Nothing said whether this was based on the newly painted hull numbers or their order along the station. Mattim raised an eyebrow to the XO. “What's the Navy way for this?”
“Captain, I've never been on the bridge for a multi-ship departure. All the ship handling manual says is follow the admiral's instructions.” She paused, then added softly. “Smiley may be trying to make you merchant skippers feel like, uh, feel dumb.”
“He's succeeding. Now what?”
Ding pursed her lips. “Whenever navigation orders are unclear, you have the right and obligation to ask for clarification. But don't expect a thank-you for telling the admiral he doesn't know how to write orders, sir.”
“Right. Helms, keep us tied up. Comm, send to flag. Sheffield requests clarification. How do we determine which ships are odd? No, make that even, I refuse to feed anyone a straight line.” Mattim glanced at the clock. “Wonder how long this will take.” Two minutes later, a window opened on the main view screen. Smiley was not smiling.
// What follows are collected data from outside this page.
(** The cooldown a transient failure leaves. *)
Lemma record_failure_cooldown now reason st :
  IsTransient reason = true ->
  PF_CooldownUntil (record_failure now reason st) =
  if window_open (PF_CooldownUntil st) now then PF_CooldownUntil st
  else now + TransientCooldown (wrap64 (default 0 (PF_FailureCounts st !! reason) + 1)).
Proof.
  intros Ht. unfold record_failure. rewrite Ht. simpl. rewrite window_closed.
  by destruct (window_open (PF_CooldownUntil st) now).
Qed.

Lemma report_stats now r id reason p :
  rt_profiles r !! id = Some p ->
  reportFailureWithReason now r id reason
  = (mkRouter (rt_profiles r)
       (<[id := record_failure now reason (default empty_stats (rt_failureStats r !! id))]>
          (rt_failureStats r)) (rt_defaultCooldown r), None).
Proof. intros Hp. unfold reportFailureWithReason. by rewrite Hp. Qed.

Lemma not_compatible_cooling t r p req st :
  rt_failureStats r !! MP_ID p = Some st -> window_open (PF_CooldownUntil st) t = true ->
  isCompatible t r p req = false.
Proof.
  intros Hs Hw. unfold isCompatible. rewrite Hs, Hw. simpl.
  by destruct (MP_Enabled p).
Qed.
End windows.

(** cooldowns.  A transient failure of a known model outside a cooldown, with
    fewer than nineteen failures of the kind on record, makes the model
    unusable for any request exactly until the backoff of the new count has
    passed; a further transient failure in that time does not extend the
    cooldown; when it has passed, selecting clears it; and the records of other
    models are not touched. *)
Theorem failure_cooldown `{FloatConversion} (now : Time) (r r' : InMemoryRouter)
    (p : ModelProfile) (reason : FailureReason)
    (st0 := default empty_stats (rt_failureStats r !! MP_ID p))
    (n := default 0 (PF_FailureCounts st0 !! reason)) (until := now + TransientCooldown (n + 1)) :
  0 <= now -> rt_profiles r !! MP_ID p = Some p -> IsTransient reason = true -> 0 <= n < 19 ->
  window_open (PF_CooldownUntil st0) now = false ->
  reportFailureWithReason now r (MP_ID p) reason = (r', None) ->
  now < until <= now + 30 * Minute
  ∧ (forall t req, t < until -> isCompatible t (clearExpiredCooldowns t r') p req = false)
  ∧ (forall t st, until <= t -> rt_failureStats (clearExpiredCooldowns t r') !! MP_ID p = Some st ->
       PF_CooldownUntil st = zeroTime)
  ∧ (forall t reason', t < until -> IsTransient reason' = true ->
       PF_CooldownUntil <$> (rt_failureStats (reportFailureWithReason t r' (MP_ID p) reason').1
         !! MP_ID p) = Some until)
  ∧ (forall id, id ≠ MP_ID p -> rt_failureStats r' !! id = rt_failureStats r !! id).
Proof.
  intros Hnow Hp Ht Hn Hw Hr. rewrite (report_stats now r _ reason p Hp) in Hr. fold st0 in Hr.
  pose proof (TransientCooldown_bounds (n + 1) ltac:(lia)) as Hb.
  assert (Hu : PF_CooldownUntil (record_failure now reason st0) = until).
  { rewrite record_failure_cooldown by done. rewrite Hw. unfold until.
    rewrite wrap64_id; [done|]. unfold in_int64, min_int64, max_int64. fold n. lia. }
  assert (Hl : rt_failureStats r' !! MP_ID p = Some (record_failure now reason st0))
    by (injection Hr as <-; apply lookup_insert_eq).
  assert (Hpos : 0 < until) by (unfold until; lia).
  split_and!; [unfold until; lia..| | | |].
  - intros t req Hlt. eapply not_compatible_cooling.
    + unfold clearExpiredCooldowns. simpl. rewrite lookup_fmap, Hl. reflexivity.
    + rewrite clear_expired_cooldown, Hu. by rewrite (window_open_true until t), window_open_true.
  - intros t st Hge. unfold clearExpiredCooldowns. simpl. rewrite lookup_fmap, Hl.
    intros [= <-]. rewrite clear_expired_cooldown, Hu. unfold window_open, After.
    rewrite (bool_decide_eq_false_2 (t < until)) by lia. by rewrite andb_false_r.
  - intros t reason' Hlt Ht'.
    assert (rt_profiles r' !! MP_ID p = Some p) as Hp' by (by injection Hr as <-).
    rewrite (report_stats t r' _ reason' p Hp'). simpl. rewrite lookup_insert_eq, Hl. simpl.
    rewrite record_failure_cooldown by done. by rewrite Hu, window_open_true.
  - intros id Hne. injection Hr as <-. simpl. by rewrite lookup_insert_ne.
Qed.
Lemma sweeps_no_second_warning s id inputs s' acts :
  sweeps s inputs = (s', acts) -> Forall (lists_ticket id) inputs -> id ∈ ts_notified s ->
  id ∉ (notify_calls acts).*1.
Proof.
  revert s acts. induction inputs as [|i inputs IH]; intros s acts Hs Hall Hin.
  { simplify_eq/=. apply not_elem_of_nil. }
  cbn [sweeps] in Hs. destruct (sweep _ _ _ _ _) as [s1 acts1] eqn:H1.
  destruct (sweeps s1 inputs) as [s2 acts2] eqn:H2. simplify_eq.
  apply Forall_cons in Hall as [Hi Hall]. unfold lists_ticket in Hi.
  assert (Hone : id ∈ ts_notified s1 /\ id ∉ (notify_calls acts1).*1).
  { destruct (si_listing i) as [tickets|err].
    - destruct Hi as [Hok Hid].
      destruct (sweep_spec _ _ _ _ _ _ _ H1 Hok) as (_ & _ & -> & -> & _). split; [set_solver|].
      rewrite <- list_fmap_compose. intros (t & -> & Ht)%list_elem_of_fmap.
      unfold to_warn in Ht. apply list_elem_of_filter in Ht as [[_ Hn] _]. done.
    - simpl in H1. unfold recordListFailure in H1. simplify_eq. split; [done|].
      unfold notify_calls. rewrite omap_hook by done. apply not_elem_of_nil. }
  destruct Hone as [Hin1 Hno]. unfold notify_calls in *. rewrite omap_app, fmap_app, elem_of_app.
  intros [?|Hx]; [done|]. by apply (IH _ _ H2 Hall Hin1).
Qed.

(** A sweep over the pending tickets cancels exactly the ones whose age has
    reached the timeout, each once and in listing order; it warns exactly about
    the ones in their grace period that were not warned before, and no later
    sweep warns again about a ticket that stays pending; it forces the
    cancellation of exactly the timed-out tickets whose cancellation fails for
    at least the configured number of consecutive sweeps; and it counts one
    more failure for a ticket that could not be cancelled, forgetting the count
    when it is cancelled, forced or no longer pending. *)
Theorem approval_timeout_sweep resolve force now s tickets s' acts :
  sweep resolve force now s (inl tickets) = (s', acts) -> listing_ok tickets ->
  resolve_calls acts = T_ID <$> filter (fun t => timed_out s now t = true) tickets /\
  force_calls acts = T_ID <$> filter (fun t => force_due resolve s now t = true) tickets /\
  notify_calls acts = warning s now <$> to_warn s now tickets /\
  (forall t, t ∈ tickets ->
     ts_resolveFailures s' !! T_ID t = failures_after resolve force s now t) /\
  (forall id, id ∉ T_ID <$> tickets -> ts_resolveFailures s' !! id = None) /\
  (forall t inputs s'' acts', t ∈ tickets -> in_grace s now t = true ->
     sweeps s' inputs = (s'', acts') -> Forall (lists_ticket (T_ID t)) inputs ->
     T_ID t ∉ (notify_calls acts').*1).
Proof.
  intros Hs Hok. destruct (sweep_spec _ _ _ _ _ _ _ Hs Hok) as (R & F & N & Nt & L & O).
  split_and!; try done. intros t inputs s'' acts' Ht Hg Hrest Hall.
  eapply sweeps_no_second_warning; [exact Hrest|done|]. rewrite Nt.
  apply elem_of_intersection. split; [|apply elem_of_list_to_set; by apply list_elem_of_fmap_2].
  destruct (decide (T_ID t ∈ ts_notified s)); [set_solver|]. apply elem_of_union_l.
  apply elem_of_list_to_set, list_elem_of_fmap_2. unfold to_warn. by apply list_elem_of_filter.
Qed.

Lemma approval_timeout_sweep_witness :
  let mk id created := mkTicket id "r" "s" "" StatusPending [] [] None created zeroTime "" "" "" [] in
  let s := NewTimeoutService (mkTC (10 * Minute) (2 * Minute) 0) true in
  let tickets := [mk "a" 1%Z; mk "b" (2 * Minute)%Z] in
  let r := sweep (fun _ => None) (fun _ => None) (11 * Minute)%Z s (inl tickets) in
  resolve_calls r.2 = ["a"] /\ notify_calls r.2 = [("b", Minute)].
Proof.
  intros mk s tickets r.
  destruct (approval_timeout_sweep (fun _ => None) (fun _ => None) (11 * Minute)%Z s tickets r.1 r.2)
    as (R & _ & N & _).
  - apply surjective_pairing.
  - split.
    + apply NoDup_cons. split; [|apply NoDup_singleton]. rewrite list_elem_of_singleton. discriminate.
    + repeat constructor; discriminate.
  - split; [rewrite R|rewrite N]; reflexivity.
Defined.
“For all its claimed eagerness, the Sheffield does not seem to know how to get under way. Ships count off, starting with the Sendai , and maneuver accordingly. Flag out.”
Mattim stuffed his anger away. “I don't think he likes us.”
“He did put us last in line,” Ding added.
“We'll have to show him we're better than that.”
“Without showing him up anymore,” Sandy suggested dryly.
“Sir, we're an odd ship,” the helm offered.
“Very good.” Mattim had taken the Maggie out with just himself, Sandy, and Thor. Not today, “XO, you have the conn. Prepare to get under way.”
She grinned. “I have the conn. Bos'n, order the crew to underway stations. Announce weightlessness in ten minutes. Quartermaster, initiate the mission clock.”
Ten minutes! Mattim usually got the Maggie away in two minutes. With ten times the crew and so many green hands, Mattim leaned back in his chair, ready to see how the Navy did it. A chief pulled a bit of gleaming metal from her open collar and leaned close to her mike. After blowing a couple of notes that Mattim had only heard on old vids, she announced. “All hands to underway stations. Weightlessness in ten minutes.”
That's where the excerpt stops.